* **ASSIGNED TASK**:
Repeat the records below verbatim.

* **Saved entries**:
........

(** C4. One update with the realized P&L, from a state whose
    [accumulated_losses] is not negative: a loss adds its absolute value to
    [accumulated_losses]; a profit (or zero) leaves
    [max(0, accumulated_losses - pnl)], the decrease being
    [min(accumulated_losses, pnl)], the [recovered] amount; [daily_pnl]
    grows by the P&L and [total_trades] by one; [accumulated_losses] is not
    negative afterwards. *)
Theorem update_pnl_tracking_rule (b : GridBot) (pnl : Q) :
  0 <= accumulated_losses b ->
  let b' := update_pnl_tracking b pnl in
  (pnl < 0 -> accumulated_losses b' == accumulated_losses b + Qabs pnl) /\
  (0 <= pnl ->
   accumulated_losses b' == Qmax 0 (accumulated_losses b - pnl) /\
   accumulated_losses b - accumulated_losses b'
     == Qmin (accumulated_losses b) pnl /\
   recovered b pnl == Qmin (accumulated_losses b) pnl) /\
  daily_pnl b' == daily_pnl b + pnl /\
  total_trades b' = (total_trades b + 1)%Z /\
  0 <= accumulated_losses b'.
Proof.
  intros Hacc b'.
  destruct (update_pnl_tracking_fields b pnl) as (Hd & Ht & _ & _ & Ha).
  fold b' in Hd, Ht, Ha. rewrite Hd, Ht, Ha. clear Hd Ht Ha b'.
  unfold recovered, Py.max, Py.min.
  pose proof (Qabs_nonneg pnl) as Habs.
  destruct (Py.lt pnl 0) eqn:Epnl;
    [ apply lt_true_iff in Epnl | apply lt_false_iff in Epnl ].
  - split; [ intros _; reflexivity | ].
    split; [ intros Hpos; exfalso; lra | ].
    split; [ reflexivity | ].
    split; [ reflexivity | lra ].
  - split; [ intros Hneg; exfalso; lra | ].
    destruct (Py.lt 0 (accumulated_losses b)) eqn:Eacc;
      [ apply lt_true_iff in Eacc | apply lt_false_iff in Eacc ].
    + destruct (Py.lt 0 (accumulated_losses b - pnl)) eqn:Ediff;
        [ apply lt_true_iff in Ediff | apply lt_false_iff in Ediff ].
      * assert (Hlt : Py.lt pnl (accumulated_losses b) = true)
          by (apply lt_true_iff; lra).
        rewrite Hlt.
        split; [ intros _ | ].
        { rewrite Q.max_r by lra. rewrite Q.min_r by lra.
          split; [ reflexivity | split; [ ring | reflexivity ] ]. }
        split; [ reflexivity | ].
        split; [ reflexivity | lra ].
      * assert (Hlt : Py.lt pnl (accumulated_losses b) = false)
          by (apply lt_false_iff; lra).
        rewrite Hlt.
        split; [ intros _ | ].
        { rewrite Q.max_l by lra. rewrite Q.min_l by lra.
          split; [ reflexivity | split; [ ring | reflexivity ] ]. }
        split; [ reflexivity | ].
        split; [ reflexivity | lra ].
    + assert (Hzero : accumulated_losses b == 0) by lra.
      assert (Hlt : Py.lt pnl (accumulated_losses b) = false)
        by (apply lt_false_iff; lra).
      rewrite Hlt.
      split; [ intros _ | ].
      { rewrite Q.max_l by lra. rewrite Q.min_l by lra.
        split; [ exact Hzero | split; [ lra | reflexivity ] ]. }
      split; [ reflexivity | ].
      split; [ reflexivity | exact Hacc ].
Qed.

........

* **ANSWER TO THE EXERCISE**:
(** C4. One update with the realized P&L, from a state whose
    [accumulated_losses] is not negative: a loss adds its absolute value to
    [accumulated_losses]; a profit (or zero) leaves
    [max(0, accumulated_losses - pnl)], the decrease being
    [min(accumulated_losses, pnl)], the [recovered] amount; [daily_pnl]
    grows by the P&L and [total_trades] by one; [accumulated_losses] is not
    negative afterwards. *)
Theorem update_pnl_tracking_rule (b : GridBot) (pnl : Q) :
  0 <= accumulated_losses b ->
  let b' := update_pnl_tracking b pnl in
  (pnl < 0 -> accumulated_losses b' == accumulated_losses b + Qabs pnl) /\
  (0 <= pnl ->
   accumulated_losses b' == Qmax 0 (accumulated_losses b - pnl) /\
   accumulated_losses b - accumulated_losses b'
     == Qmin (accumulated_losses b) pnl /\
   recovered b pnl == Qmin (accumulated_losses b) pnl) /\
  daily_pnl b' == daily_pnl b + pnl /\
  total_trades b' = (total_trades b + 1)%Z /\
  0 <= accumulated_losses b'.
Proof.
  intros Hacc b'.
  destruct (update_pnl_tracking_fields b pnl) as (Hd & Ht & _ & _ & Ha).
  fold b' in Hd, Ht, Ha. rewrite Hd, Ht, Ha. clear Hd Ht Ha b'.
  unfold recovered, Py.max, Py.min.
  pose proof (Qabs_nonneg pnl) as Habs.
  destruct (Py.lt pnl 0) eqn:Epnl;
    [ apply lt_true_iff in Epnl | apply lt_false_iff in Epnl ].
  - split; [ intros _; reflexivity | ].
    split; [ intros Hpos; exfalso; lra | ].
    split; [ reflexivity | ].
    split; [ reflexivity | lra ].
  - split; [ intros Hneg; exfalso; lra | ].
    destruct (Py.lt 0 (accumulated_losses b)) eqn:Eacc;
      [ apply lt_true_iff in Eacc | apply lt_false_iff in Eacc ].
    + destruct (Py.lt 0 (accumulated_losses b - pnl)) eqn:Ediff;
        [ apply lt_true_iff in Ediff | apply lt_false_iff in Ediff ].
      * assert (Hlt : Py.lt pnl (accumulated_losses b) = true)
          by (apply lt_true_iff; lra).
        rewrite Hlt.
        split; [ intros _ | ].
        { rewrite Q.max_r by lra. rewrite Q.min_r by lra.
          split; [ reflexivity | split; [ ring | reflexivity ] ]. }
        split; [ reflexivity | ].
        split; [ reflexivity | lra ].
      * assert (Hlt : Py.lt pnl (accumulated_losses b) = false)
          by (apply lt_false_iff; lra).
        rewrite Hlt.
        split; [ intros _ | ].
        { rewrite Q.max_l by lra. rewrite Q.min_l by lra.
          split; [ reflexivity | split; [ ring | reflexivity ] ]. }
        split; [ reflexivity | ].
        split; [ reflexivity | lra ].
    + assert (Hzero : accumulated_losses b == 0) by lra.
      assert (Hlt : Py.lt pnl (accumulated_losses b) = false)
        by (apply lt_false_iff; lra).
      rewrite Hlt.
      split; [ intros _ | ].
      { rewrite Q.max_l by lra. rewrite Q.min_l by lra.
        split; [ exact Hzero | split; [ lra | reflexivity ] ]. }
      split; [ reflexivity | ].
      split; [ reflexivity | exact Hacc ].
Qed.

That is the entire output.